(** * chairs-etc: the furniture system's interaction core

    A shallow embedding of [src/chairs-etc/src/furniture.js]
    (class [FurnitureSystem]) and of the marker module it imports: the note
    collection and its persistence in [localStorage], hover tracking, the
    delete-confirmation loop, the floor collider kept in the physics world,
    and the placement finalizer.

    Conventions of the embedding.
    - A JavaScript number is a [jsnum]: a finite value (an exact rational;
      rounding of arithmetic is not modelled, and the sign of zero is not
      tracked, as [===] does not see it), [NaN] or an infinity. The one
      rounding the code asks for, the storage of the marker's vertices in
      single precision, is modelled ([fround]).
    - A JavaScript string is the list of its UTF-16 code units ([jsstring]).
    - A JavaScript object that the code compares by reference (a note, a
      pickable mesh, a collider) carries a [nat] reference allocated from a
      counter of the system state.
    - The scene graph, the ray caster, the game pad and the rigid-body solver
      are outside the repository: what they return in a frame is an input of
      that frame ([frame]), and the solver is a parameter of the development
      ([env]), as are the store's acceptance of a write and what the label
      surface's own [update] makes of its visibility.
    - [JSON.parse (JSON.stringify v)] is modelled on values ([to_json]); the
      text stored under the key is kept as what [JSON.parse] makes of it
      ([raw]).
    - [String(v)] and [Number(v)] throw a TypeError on an object that cannot
      be converted to a primitive: the two conversions return an [option].
    - Meshes, materials and the DOM of the editor are left out; of the
      visuals the embedding keeps what the code reads back or tests:
      positions, label visibility, halo scale, and which objects are children
      of the scene. *)

From Stdlib Require Import List String Ascii Bool Arith NArith ZArith QArith Qabs Lia.
Import ListNotations.
Set Warnings "-register-all".
Set Warnings "-notation-for-abbreviation".
Local Open Scope string_scope.
Local Open Scope list_scope.

(** ** JavaScript values *)

Inductive jsnum : Type :=
| Fin (q : Q)
| NaN
| PosInf
| NegInf.

Definition num_of_Z (z : Z) : jsnum := Fin (inject_Z z).

Definition Qzero (q : Q) : bool := Z.eqb (Qnum q) 0.
Definition Qneg (q : Q) : bool := Z.ltb (Qnum q) 0.

(** ToBoolean on a number: [0] and [NaN] are falsy. *)
Definition num_truthy (n : jsnum) : bool :=
  match n with
  | Fin q => negb (Qzero q)
  | NaN => false
  | PosInf | NegInf => true
  end.

Definition is_finite (n : jsnum) : bool :=
  match n with Fin _ => true | _ => false end.

(** [a + b] and [a * b] of IEEE numbers, exact on finite operands. *)
Definition jadd (a b : jsnum) : jsnum :=
  match a, b with
  | NaN, _ | _, NaN => NaN
  | Fin x, Fin y => Fin (x + y)
  | PosInf, NegInf | NegInf, PosInf => NaN
  | PosInf, _ | _, PosInf => PosInf
  | NegInf, _ | _, NegInf => NegInf
  end.

Definition jneg (a : jsnum) : jsnum :=
  match a with
  | Fin x => Fin (- x)
  | NaN => NaN
  | PosInf => NegInf
  | NegInf => PosInf
  end.

Definition inf_times (q : Q) : jsnum :=
  if Qzero q then NaN else if Qneg q then NegInf else PosInf.

Definition jmul (a b : jsnum) : jsnum :=
  match a, b with
  | NaN, _ | _, NaN => NaN
  | Fin x, Fin y => Fin (x * y)
  | PosInf, Fin y => inf_times y
  | Fin x, PosInf => inf_times x
  | NegInf, Fin y => jneg (inf_times y)
  | Fin x, NegInf => jneg (inf_times x)
  | PosInf, PosInf | NegInf, NegInf => PosInf
  | PosInf, NegInf | NegInf, PosInf => NegInf
  end.

(** [a < b]; every comparison with [NaN] is false. *)
Definition jlt (a b : jsnum) : bool :=
  match a, b with
  | NaN, _ | _, NaN => false
  | Fin x, Fin y => match Qcompare x y with Lt => true | _ => false end
  | NegInf, NegInf => false
  | NegInf, _ => true
  | _, PosInf => match a with PosInf => false | _ => true end
  | _, _ => false
  end.

Local Close Scope Q_scope.

(** A string is the sequence of its UTF-16 code units; [str] is the string
    of an ASCII literal. *)
Definition jsstring : Type := list N.

Definition str (s : string) : jsstring :=
  map N_of_ascii (list_ascii_of_string s).

Fixpoint str_eqb (a b : jsstring) : bool :=
  match a, b with
  | [], [] => true
  | x :: a', y :: b' => (N.eqb x y && str_eqb a' b')%bool
  | _, _ => false
  end.

Record vec3 : Type := Vec3 { vx : jsnum; vy : jsnum; vz : jsnum }.

Definition vzero : vec3 := Vec3 (num_of_Z 0) (num_of_Z 0) (num_of_Z 0).

(** A value as [JSON.parse] can return it, together with [undefined] and the
    numbers JSON cannot write. An object is its list of properties, in which
    a real object has each name once; [lookup] takes the first. *)
Inductive jsval : Type :=
| VUndef
| VNull
| VBool (b : bool)
| VNum (n : jsnum)
| VStr (s : jsstring)
| VArr (l : list jsval)
| VObj (props : list (jsstring * jsval)).

(** ToBoolean. *)
Definition truthy (v : jsval) : bool :=
  match v with
  | VUndef | VNull => false
  | VBool b => b
  | VNum n => num_truthy n
  | VStr s => match s with [] => false | _ :: _ => true end
  | VArr _ | VObj _ => true
  end.

(** [a || b]. *)
Definition js_or (a b : jsval) : jsval := if truthy a then a else b.

Fixpoint lookup (k : jsstring) (props : list (jsstring * jsval)) : jsval :=
  match props with
  | [] => VUndef
  | (k', v) :: rest => if str_eqb k k' then v else lookup k rest
  end.

(** An own property of that name. *)
Definition has_key (k : jsstring) (props : list (jsstring * jsval)) : bool :=
  existsb (fun kv => str_eqb k (fst kv)) props.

#####

__Exercise brief__
Return each line of the data where the word "write" appears.

__Solution to the problem__
      ([env]), as are the store's acceptance of a write and what the label
    numbers JSON cannot write. An object is its list of properties, in which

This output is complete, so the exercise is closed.